L’esclave répliqua avec plus de colère :

— Mon maître ne reçoit pas des chiens comme toi.

— Mon fils, reprit Paphnuce, fais, s’il te plaît, ce que je te demande et dis à ton maître que je désire le voir.

— Hors d’ici, vil mendiant ! s’écria le portier furieux.

Et il leva son bâton sur le saint homme qui, mettant ses bras en croix contre sa poitrine, reçut sans s’émouvoir le coup en plein visage, puis répéta doucement :

— Fais ce que j’ai demandé, mon fils, je te prie.

Alors, le portier tout tremblant murmura :

— Quel est cet homme qui ne craint point la souffrance ?

Et il courut avertir son maître.

Nicias sortait du bain. De belles esclaves promenaient les strigiles sur son corps. C’était un homme gracieux et souriant. Une expression de douce ironie était répandue sur son visage. A la vue du moine, il se leva et s’avança les bras ouverts :

— C’est toi, s’écria-t-il, Paphnuce, mon condisciple, mon ami, mon frère ! Oh ! je te reconnais, bien qu’à vrai dire tu te sois rendu plus semblable à une bête qu’à un homme. Embrasse-moi. Te souvient-il du temps où nous étudiions ensemble la grammaire, la rhétorique et la philosophie ? On te trouvait déjà l’humeur sombre et sauvage, mais je t’aimais pour ta parfaite sincérité. Nous disions que tu voyais l’univers avec les yeux farouches d’un cheval, et qu’il n’était pas surprenant que tu fusses ombrageux.
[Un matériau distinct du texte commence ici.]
(** The classifier files both malformed-response errors under the generic
    kind: their messages hold none of its key phrases. *)
Lemma handleApiError_malformed context :
  handleApiError analysisMalformed context = genericApiError context
  ∧ handleApiError improvementMalformed context = genericApiError context.
Proof. split; reflexivity. Qed.

(** C1 (defect).  When the remote call succeeds and its text is not JSON,
    [analyzeScriptOutput] and [runShellcheckAndLearn] raise the malformed
    response error inside the [try] block whose [catch] reclassifies every
    error; what the caller receives is the generic API error, whose message
    does not begin with [Invalid Response:]. *)
Theorem malformed_response_surfaces_as_generic_error
    (E : Engine) (API_KEY : Env) (remote : Remote) (text : string) :
  key_missing API_KEY = false →
  JSON_parse E text = None →
  (∀ output,
     remote (AnalysisPrompt output) = Resolved text →
     analyzeScriptOutput E API_KEY remote output
     = Throw (genericApiError "output analysis"))
  ∧ (∀ script opts,
     remote (ImprovementPrompt script ((λ opt, (id opt, prompt opt)) <$> opts))
     = Resolved text →
     runShellcheckAndLearn E API_KEY remote script opts
     = Throw (genericApiError "script improvement")).
Proof.
  intros Hkey Hparse. split.
  - intros output Hr. unfold analyzeScriptOutput.
    rewrite Hkey, Hr. simpl. unfold JSON_parse_or_throw. rewrite Hparse.
    reflexivity.
  - intros script opts Hr. unfold runShellcheckAndLearn.
    rewrite Hkey, Hr. simpl. unfold JSON_parse_or_throw. rewrite Hparse.
    reflexivity.
Qed.

Definition not_json : string := "This is not a valid JSON.".

Lemma malformed_response_witness :
  analyzeScriptOutput Reference.engine (Some "test-api-key")
    (λ _, Resolved not_json) "..."
  = Throw (genericApiError "output analysis")
  ∧ runShellcheckAndLearn Reference.engine (Some "test-api-key")
      (λ _, Resolved not_json) "script" []
    = Throw (genericApiError "script improvement").
Proof.
  destruct (malformed_response_surfaces_as_generic_error
              Reference.engine (Some "test-api-key") (λ _, Resolved not_json)
              not_json eq_refl eq_refl) as [Ha Hi].
  split; [apply Ha | apply Hi]; reflexivity.
Defined.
Tu manquais un peu d’atticisme, mais ta libéralité n’avait pas de bornes. Tu ne tenais ni à ton argent ni à ta vie. Et il y avait en toi un génie bizarre, un esprit étrange, qui m’intéressait infiniment. Sois le bienvenu, mon cher Paphnuce, après dix ans d’absence. Tu as quitté le désert ; tu renonces aux superstitions chrétiennes, et tu renais à l’ancienne vie. Je marquerai ce jour d’un caillou blanc.

— Crobyle et Myrtale, ajouta-t-il en se tournant vers les femmes,, parfumez les pieds, les mains et la barbe de mon cher hôte.

Déjà elles apportaient en souriant l’aiguière, les fioles et le miroir de métal. Mais Paphnuce, d’un geste impérieux, les arrêta et tint les yeux baissés pour ne les plus voir ; car elles étaient nues. Cependant Nicias lui présentait des coussins, lui offrait des mets et des breuvages divers, que Paphnuce refusait avec mépris. — Nicias, dit-il, je n’ai point renié ce que tu appelles faussement la superstition chrétienne, et qui est la vérité des vérités. Au commencement était le Verbe et le Verbe était en Dieu, et le Verbe était Dieu. Tout a été fait par lui et rien de ce qui a été fait n’a été fait sans lui. En lui était la vie, et la vie était la lumière des hommes.

— Cher Paphnuce, répondit Nicias, qui venait de revêtir une tunique parfumée, penses-tu m’étonner en récitant des paroles assemblées sans art et qui ne sont qu’un vain murmure ? As-tu oublié que je suis moi-même quelque peu philosophe ? Et penses-tu me contenter avec quelques lambeaux arrachés par des hommes ignorans à la pourpre d’Amélius, quand Amélius, Porphyre et Plotin, dans toute leur gloire, ne me contentent pas ? Les systèmes construits par les sages ne sont que des contes imaginés pour amuser l’éternelle enfance des hommes. Il faut s’en divertir comme des contes de l’Ane, du Cuvier, de la Matrone d’Éphèse ou de toute autre fable milésienne.

Et, prenant son hôte par le bras, il l’entraîna dans une salle où des milliers de papyrus étaient roulés dans des corbeilles.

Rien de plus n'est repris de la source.